The TGF-β1 polymorphism has been associated with various other clinical conditions such as chronic periodontitis. In a study on conditions other than ATL, the C allele at codon 25 in the TGF-β1 gene appeared to act as a preventive factor against hepatitis C viral infection16. Babel et al.17 demonstrated that patients with periodontitis showed higher frequency of TGF-β1 25G/G genotype compared to controls, which suggests a possible association of the susceptibility to chronic periodontitis with this genotype. However, in a study performed in Cuba, the TGF-β1 25G/G polymorphic codon was associated with resistance against dengue hemorrhagic fever15.
Frade et al.18 identified a relationship between the polymorphism of the -509 T allele of the TGF-β1 gene and the risk of developing visceral leishmaniasis in an endemic area in Brazil.
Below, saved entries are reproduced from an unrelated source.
Lemma do_control_acts ch ctl value s : set_ok s -> 0 <= ch < max_channels s -> 0 <= ctl < 128 ->
  wp (do_control ch ctl value) (fun _ s' => acts ch (control_cmd ctl value) s s') s.
Proof.
  intros O Hch Hctl. destruct (set_ok_get s ch O Hch) as [c Hc]. destruct (set_ok_at s ch c O Hc) as [Oc _].
  destruct (byte_at _ _ (co_control _ Oc) (co_control_bytes _ Oc) Hctl) as (w & Hw & _).
  set (v := switch_value ctl value). set (c1 := c <| control := put_index ctl (u8 v) (control c) |>).
  assert (Set1 : forall (m : ST chanset unit) Q, wp m Q (put_chan ch c1 s) -> wp (set_control ch ctl v;;; m) Q s).
  { intros m Q Hm. unfold wp. erewrite run_bind by (by apply (run_set_control ch c s ctl w); [| lia |]). exact Hm. }
  assert (O1 : chan_ok c1) by (apply put_control_ok; [done | apply u8_byte]).
  assert (E1 : hold c1 = if ctl =? CTL_SUSTAIN then u8 v else hold c) by (by apply put_control_hold; [| lia]).
  assert (Os1 : set_ok (put_chan ch c1 s)) by (by apply set_ok_put).
  unfold do_control. fold v. apply Set1. unfold control_cmd. destruct (Z.eqb_spec ctl CTL_SUSTAIN) as [-> | N64].
  { replace v with (if 64 <=? value then 127 else 0) in E1 |- * by done. destruct (64 <=? value); cbn [Z.eqb when].
    - apply wp_ret. by apply (acts_plain ch _ c).
    - apply (acts_loop ch (Sustain false) c c1 s); try done; try (intros n u; exact (note_step_same (Sustain false) ch n (hold c) u)); by apply round_sustain, (at_put ch c). }
  assert (C1 : calm true s (put_chan ch c1 s)) by (by apply (calm_put true s ch c)).
  assert (Stay : forall m : ST chanset unit, wp m (fun _ s' => calm true s s') (put_chan ch c1 s) -> wp m (fun _ s' => acts ch NoCmd s s') (put_chan ch c1 s)).
  { intros m Hm. eapply wp_mono; [exact Hm |]. intros r s' C. by apply calm_acts. }
  assert (Entry : forall s0, calm true s s0 -> wp (c <- chan ch;; (if param_type c =? PARAM_REGISTERED then rpn ch else nrpn ch)) (fun _ s' => calm true s s') s0).
  { intros s0 C0. pose proof (ca_ok _ _ _ C0) as Os0. assert (Hch0 : 0 <= ch < max_channels s0) by (rewrite (ca_max _ _ _ C0); done).
    destruct (set_ok_get s0 ch Os0 Hch0) as [c0 Hc0]. unfold wp. rewrite (run_chan ch c0) by done.
    eapply wp_calm_here; [exact C0 |]. destruct (_ =? _); [by apply wp_rpn | by apply wp_call]. }
  destruct (Z.eqb_spec ctl CTL_PORTAMENTO) as [-> | N65]; [by apply Stay, wp_ret |].
  destruct (Z.eqb_spec ctl CTL_SUSTENUTO) as [-> | N66].
  { replace v with (if 64 <=? value then 127 else 0) by done. destruct (64 <=? value); cbn [Z.eqb negb].
    - apply (acts_loop ch (Sostenuto true) c c1 s); try done; try (intros n u; exact (note_step_same (Sostenuto true) ch n (hold c) u)); by apply round_mark, (at_put ch c).
    - apply (acts_loop ch (Sostenuto false) c c1 s); try done; try (intros n u; exact (note_step_same (Sostenuto false) ch n (hold c) u)); by apply round_unmark, (at_put ch c). }
  assert (Eh : hold c1 = hold c) by (by rewrite E1).
  destruct (Z.eqb_spec ctl CTL_ALL_SOUNDS_OFF) as [-> | N120].
  { cbn [Z.eqb CTL_MSB_DATA_ENTRY]. change (wp (all_sounds_off ch) (fun _ s' => acts ch SoundsOff s s') (put_chan ch c1 s)). unfold all_sounds_off. replace (negb op_note_terminate) with false by (by rewrite fn_term).
    apply (acts_loop ch SoundsOff c c1 s); try done; try (intros n u; exact (note_step_same SoundsOff ch n (hold c) u)); by apply round_sounds_off, (at_put ch c). }
  destruct (Z.eqb_spec ctl CTL_ALL_NOTES_OFF) as [-> | N123].
  { change (wp (all_notes_off ch) (fun _ s' => acts ch NotesOff s s') (put_chan ch c1 s)). unfold all_notes_off. replace (negb op_note_off) with false by (by rewrite fn_off).
    apply (acts_loop ch NotesOff c c1 s); try done; try (intros n u; exact (note_step_same NotesOff ch n (hold c) u)). rewrite <- Eh. apply round_notes_off; [by apply (at_put ch c) | apply O1]. }
  destruct (Z.eqb_spec ctl CTL_RESET_CONTROLLERS) as [-> | N121].
  { change (wp (snd_midi_reset_controllers ch) (fun _ s' => acts ch ResetAll s s') (put_chan ch c1 s)). unfold snd_midi_reset_controllers, wp.
    rewrite (run_set_chan ch c1) by (by apply (at_put ch c)). rewrite chan_put_put. destruct (reset_ok c1 O1) as (R1 & R2 & R3). by apply (acts_plain ch _ c). }
  apply Stay. assert (Keep : forall f, keeps true f -> wp (set_chan ch f) (fun _ s' => calm true s s') (put_chan ch c1 s)).
  { intros f Hf. eapply wp_calm_here; [exact C1 |]. by apply wp_set_chan. }
  assert (Param : forall p, p = 0 \/ p = 1 -> keeps true (fun c => c <| param_type := p |>)).
  { intros p Hp c2 [A B C D F G]. split; [| done]. split; try done. cbn. tauto. }
  assert (Drum : forall p, p = 0 \/ p = 1 -> keeps true (fun c => c <| drum_channel := p |>)).
  { intros p Hp c2 [A B C D F G]. split; [| done]. split; try done. cbn. tauto. }
  destruct (ctl =? CTL_MSB_DATA_ENTRY).
  { apply (wp_calm_bind _ _ true _ s C1); [by apply wp_set_control | apply Entry]. }
  destruct (ctl =? CTL_LSB_DATA_ENTRY); [by apply Entry |].
  destruct (_ || _); [apply Keep, Param; by left |]. destruct (_ || _); [apply Keep, Param; by right |].
  destruct (ctl =? CTL_MSB_BANK).
  { change (wp (when (midi_mode (put_chan ch c1 s) =? MODE_XG) (set_chan ch (fun c => c <| drum_channel := if v =? 127 then 1 else 0 |>))) (fun _ s' => calm true s s') (put_chan ch c1 s)).
    unfold when. destruct (_ =? _); [| by apply wp_ret]. apply Keep, Drum. destruct (v =? 127); tauto. }
  destruct (ctl =? CTL_LSB_BANK); [by apply wp_ret |]. eapply wp_calm_here; [exact C1 |]. by apply wp_call.
Qed.
End Controllers.

(** ** System exclusive messages *)

Section Messages.
Context `{MidiOp}.

Lemma wp_for_chans s0 body l : (forall i s, i ∈ l -> calm false s0 s -> wp (body i) (fun _ s' => calm false s s') s) -> forall s, calm false s0 s ->
  wp (for_each body l) (fun _ s' => calm false s0 s') s.
Proof.
  induction l as [| i l IH]; intros Hb s C; cbn [for_each]; [by apply wp_ret |]. apply (wp_calm_bind _ _ false); [done | apply Hb; [left | done] |].
  intros s1 C1. apply IH; [| done]. intros j s2 Hj. apply Hb. by right.
Qed.

Lemma in_range s0 s i : calm false s0 s -> i ∈ seqZ 0 (max_channels s0) -> 0 <= i < max_channels s.
Proof. intros C Hi%elem_of_seqZ. rewrite (ca_max _ _ _ C). lia. Qed.

Lemma keeps_reset : keeps false reset_controllers.
Proof. intros c O. destruct (reset_ok c O) as (A & B & _). done. Qed.

Lemma keeps_drum p : p = 0 \/ p = 1 -> keeps false (fun c => c <| drum_channel := p |>).
Proof. intros Hp c [A B C D F G]. split; [| done]. split; try done. cbn. tauto. Qed.

Lemma keeps_program z : is_byte z -> keeps false (fun c => c <| midi_program := z |>).
Proof. intros Hz c [A B C D F G]. split; [| done]. split; try done. cbn. tauto. Qed.

Lemma calm_field f s : set_ok s -> channels (f s) = channels s -> max_channels (f s) = max_channels s -> log (f s) = log s -> calm false s (f s).
Proof.
  intros [(l & E & El & F)] E1 E2 E3. split; [split; exists l; rewrite E1, E2; done | done | |].
  - intros ch c (Hc & l' & E' & Hl). rewrite E1 in E'. exists c. split; [split; [done |]; by exists l' | done].
  - exists []. rewrite app_nil_r. split; [done |]. intros. exact (List.Forall_nil _).
Qed.

Lemma wp_reset_all s0 s : calm false s0 s -> wp reset_all_channels (fun _ s' => calm false s0 s') s.
Proof.
  intros C. unfold reset_all_channels. apply (wp_calm_here _ false _ _ C).
  change (wp (for_each (fun i => snd_midi_reset_controllers i;;; set_chan i reset_tuning;;; set_chan i (fun c => c <| drum_channel := if i =? 9 then 1 else 0 |>)) (seqZ 0 (max_channels s))) (fun _ s' => calm false s s') s).
  apply wp_for_chans; [| apply notes_calm_refl, C]. intros i s1 Hi C1. pose proof (in_range _ _ _ C1 Hi) as R. pose proof (ca_ok _ _ _ C1) as O1.
  apply (wp_calm_bind _ _ false); [by apply notes_calm_refl | by apply wp_set_chan, keeps_reset |]. intros s2 C2.
  apply (wp_calm_bind _ _ false); [done | apply wp_set_chan; [apply C2 | by rewrite (ca_max _ _ _ C2) | apply keeps_tuning] |]. intros s3 C3.
  apply (wp_calm_here _ false _ _ C3), wp_set_chan; [apply C3 | by rewrite (ca_max _ _ _ C3) |]. apply keeps_drum. destruct (i =? 9); tauto.
Qed.

Lemma get_channel_pos cmd : 0 <= get_channel cmd.
Proof. unfold get_channel. cbv zeta. assert (0 <= Z.land cmd 0x0f) by (apply Z.land_nonneg; lia). destruct (Z.eqb_spec (Z.land cmd 0x0f) 0); [lia |]. destruct (_ <? 10); lia. Qed.

Lemma wp_gs_sysex xx yy zz s0 s : calm false s0 s -> is_byte zz -> wp (gs_sysex xx yy zz) (fun _ s' => calm false s0 s') s.
Proof.
  intros C Hz. unfold gs_sysex. set (f := fun s : chanset => if plain_mode (midi_mode s) then s <| midi_mode := MODE_GS |> else s).
  assert (C1 : calm false s0 (f s)).
  { eapply notes_calm_trans; [exact C |]. apply calm_field; unfold f; [apply C | by destruct (plain_mode _)..]. }
  apply wp_bind. change (wp (s1 <- get;; (if (xx =? 0x00) && (yy =? 0x7f) && (zz =? 0x00) then reset_all_channels;;; ret SYSEX_GS_RESET
    else if (Z.land xx 0xf0 =? 0x10) && (yy =? 0x15) then
      let p := get_channel xx in
      if p <? max_channels s1 then set_chan p (fun c => c <| drum_channel := if zz =? 0 then 0 else 1 |>);;; ret SYSEX_GS_DRUM_CHANNEL else ret SYSEX_NOT_PARSED
    else if (Z.land xx 0xf0 =? 0x10) && (yy =? 0x21) then
      let p := get_channel xx in
      if p <? max_channels s1 then
        c <- chan p;; if drum_channel c =? 0 then set_chan p (fun c => c <| midi_program := zz |>);;; ret SYSEX_GS_DRUM_CHANNEL else ret SYSEX_NOT_PARSED
      else ret SYSEX_NOT_PARSED
    else if (xx =? 0x01) && (yy =? 0x30) then update (fun s => s <| gs_reverb_mode := zz |>);;; ret SYSEX_GS_CHORUS_MODE
    else if (xx =? 0x01) && (yy =? 0x38) then update (fun s => s <| gs_chorus_mode := zz |>);;; ret SYSEX_GS_REVERB_MODE
    else if (xx =? 0x00) && (yy =? 0x04) then update (fun s => s <| gs_master_volume := zz |>);;; ret SYSEX_GS_REVERB_MODE
    else ret SYSEX_NOT_PARSED)) (fun _ s' => calm false s0 s') (f s)).
  set (s1 := f s) in *. clearbody s1. clear f C s. apply wp_bind. unfold wp at 1, get.
  assert (Done : forall (m : ST chanset unit) (r : Z), wp m (fun _ s' => calm false s0 s') s1 -> wp (m;;; ret r) (fun (_ : Z) s' => calm false s0 s') s1).
  { intros m r Hm. apply wp_bind. eapply wp_mono; [exact Hm |]. intros [] s' C'. by apply wp_ret. }
  assert (Field : forall (g : chanset -> chanset) (r : Z), channels (g s1) = channels s1 -> max_channels (g s1) = max_channels s1 -> log (g s1) = log s1 -> wp (update g;;; ret r) (fun (_ : Z) s' => calm false s0 s') s1).
  { intros g r E1 E2 E3. apply Done. unfold wp, update. eapply notes_calm_trans; [exact C1 |]. apply calm_field; [apply C1 | done..]. }
  assert (Chan : forall p g (r : Z), keeps false g -> 0 <= p < max_channels s1 -> wp (set_chan p g;;; ret r) (fun (_ : Z) s' => calm false s0 s') s1).
  { intros p g r Hg Hp. apply Done, (wp_calm_here _ false _ _ C1), wp_set_chan; [apply C1 | done | done]. }
  destruct (_ && _ && _); [by apply Done, wp_reset_all |]. pose proof (get_channel_pos xx) as Hp. cbv zeta.
  destruct (_ && _).
  { destruct (Z.ltb_spec (get_channel xx) (max_channels s1)); [| by apply wp_ret]. apply Chan; [| done]. apply keeps_drum. destruct (zz =? 0); tauto. }
  destruct (_ && _).
  { destruct (Z.ltb_spec (get_channel xx) (max_channels s1)); [| by apply wp_ret]. destruct (set_ok_get s1 (get_channel xx) (ca_ok _ _ _ C1) ltac:(done)) as [c Hc].
    unfold wp. rewrite (run_chan _ c) by done. destruct (drum_channel c =? 0); [| exact C1]. apply Chan; [by apply keeps_program | done]. }
  destruct (_ && _); [by apply Field |]. destruct (_ && _); [by apply Field |]. destruct (_ && _); [by apply Field | by apply wp_ret].
Qed.

Lemma wp_xg_on s0 s : calm false s0 s -> wp xg_on (fun _ s' => calm false s0 s') s.
Proof.
  intros C. unfold xg_on. set (s1 := s <| midi_mode := MODE_XG |>). assert (C1 : calm false s0 s1).
  { eapply notes_calm_trans; [exact C |]. apply (calm_field (fun s => s <| midi_mode := MODE_XG |>)); [apply C | done..]. }
  apply wp_bind. change (wp (s2 <- get;; (for_each (fun i => c <- chan i;; set_control i CTL_MSB_BANK (if drum_channel c =? 0 then 0 else 127)) (seqZ 0 (max_channels s2));;; ret SYSEX_XG_ON)) (fun _ s' => calm false s0 s') s1).
  clearbody s1. clear C s. apply wp_bind. unfold wp at 1, get. apply wp_bind.
  eapply wp_mono; [apply (wp_for_chans s1); [| apply notes_calm_refl, C1] | intros [] s' C'; apply wp_ret; by eapply notes_calm_trans].
  intros i s2 Hi C2. pose proof (in_range _ _ _ C2 Hi) as R. destruct (set_ok_get s2 i (ca_ok _ _ _ C2) R) as [c Hc]. unfold wp. rewrite (run_chan _ c) by done.
  by apply wp_set_control; [apply C2 | | |].
Qed.

Lemma wp_sysex bytes s : Forall is_byte bytes -> set_ok s -> wp (sysex bytes) (fun _ s' => calm false s s') s.
Proof.
  intros Hb O. assert (C0 : calm false s s) by (by apply notes_calm_refl). unfold sysex. destruct bytes as [| b buf]; [by apply wp_ret |].
  destruct (decide (b = 0xf0)) as [-> | NE].
  2: { destruct b as [| p | p]; try by apply wp_ret. repeat (destruct p as [p | p |]; try by apply wp_ret); done. }
  apply wp_bind. eapply (wp_mono _ (fun _ s' => calm false s s')); [| intros r s' C'; apply (wp_calm_here _ false _ _ C'), wp_call; [done | apply C']].
  destruct (begins gm_on_macro buf).
  { apply wp_bind. unfold wp at 1, get. destruct (plain_mode _); [| by apply wp_ret]. set (s1 := s <| midi_mode := MODE_GM |>).
    assert (C1 : calm false s s1) by (apply (calm_field (fun s => s <| midi_mode := MODE_GM |>)); done).
    apply wp_bind. change (wp (reset_all_channels;;; ret SYSEX_GM_ON) (fun (_ : Z) s' => calm false s s') s1). apply wp_bind. eapply wp_mono; [by apply wp_reset_all |]. intros [] s' C'. by apply wp_ret. }
  apply Forall_cons in Hb as [_ Hb]. destruct (_ && _); [apply wp_gs_sysex; [done |] | destruct (begins xg_on_macro buf); [by apply wp_xg_on | by apply wp_ret]].
  destruct (nth_in_or_default 7 buf 0) as [Hin | ->]; [| done]. rewrite Forall_forall in Hb. apply Hb. by apply list_elem_of_In.
Qed.
End Messages.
However, no reports have been found for this polymorphism of TGF-β1 cytokine in ATL.
Phenotypic frequencies did not present a significant difference for the genes encoding TNF-α, IFN-γ, IL-10, IL-6, and TGF-β1 among individuals with or without ATL (p> 0.05) (Table 3).
Individual variations in cytokine expression are genetically determined, and the polymorphisms that involve gene regulatory regions are important to establish a low, medium or high production of these molecules. Multiples studies suggested an association between the cytokine gene polymorphisms and the immune-regulatory profile as well as patient susceptibility for various infectious diseases5.
The limitations of this study consist particularly in the use of small sample sizes, and in the difficulties in obtaining other relevant information. Despite these limitations, this study provided important data on SNP analysis that may become a useful tool in the identification of high or low risk for the development of ATL in patients.
In conclusion, according to our data, genotype G/G and genotypes G/C and C/C at codon 25 of TGF-β1 seemed to confer resistance and susceptibility to the development of ATL, respectively, in the sample population assessed in this study. SNP analysis may become a useful tool in the identification of high or low risk for developing ATL in patients.
The present study was approved by the Ethics Committee on Human Research of the Universidade Estadual de Maringá (protocol nº 153/2009) and agrees with the Declaration of Helsinki of 1964. All volunteers have signed up a written consent form prior to the data collection and inclusion as subjects in the study.